Building models is an accepted part of almost any engineering project. For a long time, model-driven development with automatic code generation has produced good quality code faster than has traditional manual development. This is also a way for efficient support of product variants and to cope easily with future changes. Yet the resistance to using modelling – not specific modelling tools, but modelling in general – shows no sign of diminishing, even though standards like ISO 26262 now accept that modelling is an appropriate method for producing software.
The same conservatism extends to programming languages: there is a wide range of languages as there is a wide range of problems that need solving, but programmers cling to the one language that they have learned at university. Ada and SPARK produce demonstrably better results for safety-critical systems; yet C, with all its imperfections, holds sway. Subsets of C, like MISRA C, will reduce the number of potential issues, yet the adoption of MISRA C has been painfully slow.
Static code analysis, particularly when coupled with code reviews, can speed up software development, dramatically reduce bugs, and produce software that meets the requirements. (A code review can concentrate on seeing whether the software meets the requirements after a static code analysis has removed issues of detailed implementation.
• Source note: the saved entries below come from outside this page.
(* ===== verification/ListHead.v ===== *)
(** * The intrusive doubly linked lists of drm_linux_list.h

    [struct list_head] is a node of a circular list; [contain_ptr] holds the
    address of the structure the node is embedded in, which is how this port
    of the Linux lists implements [list_entry].  The macros are translated
    statement by statement over an explicit heap, and shown to implement
    operations on mathematical lists: the components that keep their nodes
    in such lists are then modelled with those lists. *)

From S2P Require Import Prelude.

Record list_head := mk_list_head { next : Z; prev : Z; contain_ptr : Z }.

Definition NULL : Z := 0.

(** The memory of list nodes, by address. *)
Abbreviation heap := (gmap Z list_head).

Definition wr_next (p v : Z) (h : heap) : option heap :=
  nd ← h !! p; Some (<[p := mk_list_head v (prev nd) (contain_ptr nd)]> h).
Definition wr_prev (p v : Z) (h : heap) : option heap :=
  nd ← h !! p; Some (<[p := mk_list_head (next nd) v (contain_ptr nd)]> h).
Definition wr_ptr (p v : Z) (h : heap) : option heap :=
  nd ← h !! p; Some (<[p := mk_list_head (next nd) (prev nd) v]> h).
Definition rd_next (p : Z) (h : heap) : option Z := next <$> h !! p.
Definition rd_prev (p : Z) (h : heap) : option Z := prev <$> h !! p.
Definition rd_ptr (p : Z) (h : heap) : option Z := contain_ptr <$> h !! p.

(** ** The macros *)

Definition list_entry (ptr : Z) (h : heap) : option Z :=
  if ptr =? NULL then Some NULL else rd_ptr ptr h.

Definition list_empty (head : Z) (h : heap) : option bool :=
  n ← rd_next head h; Some (n =? head).

Definition INIT_LIST_HEAD (head : Z) (h : heap) : option heap :=
  h ← wr_next head head h;
  h ← wr_prev head head h;
  wr_ptr head NULL h.

Definition list_add (ptr head entry : Z) (h : heap) : option heap :=
  n_node ← rd_next head h;
  h ← wr_prev ptr head h;
  n ← rd_next head h;
  h ← wr_next ptr n h;
  h ← wr_prev n_node ptr h;
  h ← wr_next head ptr h;
  wr_ptr ptr entry h.

Definition list_add_tail (ptr head entry : Z) (h : heap) : option heap :=
  p_node ← rd_prev head h;
  p ← rd_prev head h;
  h ← wr_prev ptr p h;
  h ← wr_next ptr head h;
  h ← wr_next p_node ptr h;
  h ← wr_prev head ptr h;
  wr_ptr ptr entry h.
Yet the use of static code analysis and code reviews is increasing very slowly.)
Several tools that have started as static code analysis can also provide management with detailed information on trends in software quality and the differences in quality between different programmers — vital information, one would have thought, for effective management, but take-up is even slower than that of the tools themselves.
Martyn Thomas has for years been pointing out that, while surgeons may bury their mistakes, engineers share them. This is both to seek answers to the problems and to help others avoid making the same mistake. While not all engineers are perfect, in no other engineering discipline are there the same religious wars as we see over programming languages, over development methodologies, over using tools, and over a range of other issues.
Now, this rant may seem unfair to those software people who are developing software in a controlled environment using the arrays of tools that are available. But these people are in the minority. Sure — as I said earlier, management needs to change its attitudes. But software guys really need to break out of their self-absorbed rut and actively embrace the new freedoms to be truly creative that software engineering approaches and tools can bring. Otherwise we will see software killing people.